Re: [CODE4LIB] One Data Format Identifier (and Registry) to Rule Them All

2009-05-08 Thread Jonathan Rochkind
I don't understand from your description how Topic Maps solve the 
identifying multiple versions of a standard problem. Which was the 
original question, right?  Or have I gotten confused? I didn't think the 
original question was even about topic vocabularies, but about how to 
best provide an identifier for (eg) Marc 2.1 and another for Marc 2.2, 
while still allowing machines to ignore versions if they like and just 
request and/or identify generic marc.  And you said that Topic Maps 
had a solution to this?


I am genuinely curious -- not neccesarily because I'm ever going to use 
Topic Maps (sorry!), but because if they have a well thought out tested 
solution to this, it could serve as a model in other contexts.


Jonathan

Alexander Johannesen wrote:

On Wed, May 6, 2009 at 18:44, Mike Taylor m...@indexdata.com wrote:
  

Can't you just tell us?



Sorry, but surely you must be tired of me banging on this gong by now?
It's not that I don't want to seem helpful, but I've been writing a
bit on this here already and don't want to be marked as spam for Topic
Maps.

In the Topic Maps world our global identificators are called PSI, for
Published Subject Indicators. There's a few subtleties within this,
but they are not so different from any other identificator you'll find
elsewhere (RDF, library world, etc.) except of course they are
*always* URIs. Now, the thing here is that they should *always* be
published somewhere, whether as a part of a list or somewhere. The
next thing is that they always should resolve to something (although
the standard don't require this, however I'd say you're doing it wrong
if you couldn't do this, even if it sometimes is an evil necessity).

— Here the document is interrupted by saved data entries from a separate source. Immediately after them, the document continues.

(** The host memory must not be awaiting a command, and must not be the pool's. *)
Lemma runs_create_from imp c flags n p bs w : Coh c w → discrete_context c → 0 ≤ n < 2 ^ 64 →
  (blk p ∉ pool_blocks w) → host_range w p n → read_bytes (mem w) p n = Some bs →
  runs (urMemBufferCreate imp c flags n (Some p))
    (λ h w', Coh c w' ∧ grew h w w' ∧ size_of (skel w') h = Some n ∧ holds w' h bs) (Coh c) w.
Proof.
  intros Hc (Hu & [dev Hhead] & Hdev) Hn Hp Hr Hbs. specialize (Hdev dev Hhead).
  unfold urMemBufferCreate. rewrite Hu. set (mode := getDeviceAccessMode flags).
  set (d := mkDiscrete n mode (replicate (getNumDevices c) None) None None (Some p) []).
  assert (Ho : newborn c w (Discrete d)).
  { split; [exact Hn|]. split_and!; [done|done|done|]. by intros q [= <-]. }
  assert (Hrep : replicate (getNumDevices c) (@None ptr) !! dev = Some None) by (by apply lookup_replicate_2).
  apply runs_bind. unfold new_discrete. fold d. apply runs_bind, (runs_some dev); [done|].
  unfold migrateBufferTo. apply runs_bind, (runs_some None); [done|]. apply runs_bind.
  unfold allocateOnDevice. apply runs_bind, (runs_some None); [done|]. apply runs_bind.
  eapply runs_mono; [by apply (runs_pool_allocate c)| |by intros w' ->].
  intros ? w1 (b & l & -> & Hb & Hl & ->). apply runs_ret.
  set (d' := set_allocations (<[dev := Some (Ptr b 0)]> (deviceAllocations d)) (Some dev) d).
  apply runs_bind. unfold unwind, runs at 1.
  assert (Hcopy : runs (synchronousZeCopy (Ptr b 0) p n) (λ _ w2, quiet (with_block b bs w) w2)
    (quiet (with_block b l w)) (with_block b l w)).
  { apply runs_bind. eapply runs_mono; [apply runs_ze_call| |done].
    intros ? w2 Hq. cbn in Hq. apply runs_bind, runs_gets, runs_bind.
    assert (Hlb : Z.of_nat (length bs) = n).
    { apply read_bytes_Some in Hbs as (l0 & _ & Es). by eapply slice_length. }
    assert (Hne : b ≠ blk p) by (destruct Hr as (_ & l0 & El & _); congruence).
    apply (runs_some (<[b := bs]> (mem w))).
    - apply (ze_copy _ _ _ _ bs).
      + rewrite (q_mem _ _ Hq). apply read_bytes_Some in Hbs as (l0 & El & Es). apply read_bytes_Some.
        exists l0. split; [|done]. cbn. by rewrite lookup_insert_ne.
      + rewrite (q_mem _ _ Hq). apply write_bytes_Some. exists l, bs. cbn. split_and!.
        * apply lookup_insert_eq.
        * apply splice_Some. cbn. split_and!; [lia|lia|]. rewrite drop_ge by lia. by rewrite app_nil_r.
        * by rewrite insert_insert_eq.
      + by left.
    - apply runs_modify. destruct Hq as [E1 E2 E3 E4 E5]. split; cbn; [done|by rewrite E2|by rewrite E3|by rewrite E4|by rewrite E5]. }
  unfold runs in Hcopy. destruct (synchronousZeCopy (Ptr b 0) p n (with_block b l w)) as [[?|ex|] w2]; [|..|done].
  - apply runs_ret. eapply (runs_mono _ (λ h w', h = next_handle w2 ∧ w' = add_mem (Discrete d') w2) _ (Coh c)); [done| |done].
    intros h w' [-> ->]. assert (En : next_handle w2 = next_handle w) by apply Hcopy. rewrite En.
    assert (Hlb : Z.of_nat (length bs) = d_size d).
    { apply read_bytes_Some in Hbs as (l0 & _ & Es). by eapply slice_length. }
    destruct (Coh_new_block c w d d' dev b bs w2) as (H1 & H2 & H3); try done.
    split_and!; [done|done| |by exists b]. unfold size_of. rewrite skel_add, En, lookup_insert_eq. done.
  - destruct (free_new_block c b l w w2 Hc Hb Hcopy) as [F1 F2]. cbn [deviceAllocations d' set_allocations d].
    rewrite free_all_one by done. by eapply Coh_quiet.
Qed.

This last part is really the important bit, where any PSI will act as
1) a global identificator, and 2) resolve to a human text explaining
what it represents. Systems can just use it while at the same time
people can choose the right ones for their uses.

And, yes, the identificators can be done any way you slice them. Some
might think that ie. a PSI set for all dates is crazy as you need to
produce identificators for all dates (or times), and that would be
just way too much to deal with, but again, that's not an identifcation
problem, that's a resolver problem. If I can browse to a PSI and get
the text that this is 3rd of June, 19971, using the whatsnot calendar
style, then that's safe for me to use for my birthday. Let's pretend
the PSI is http://iso.org/datetime/03061971. By releasing an URI
template computers can work with this automatically, no frills.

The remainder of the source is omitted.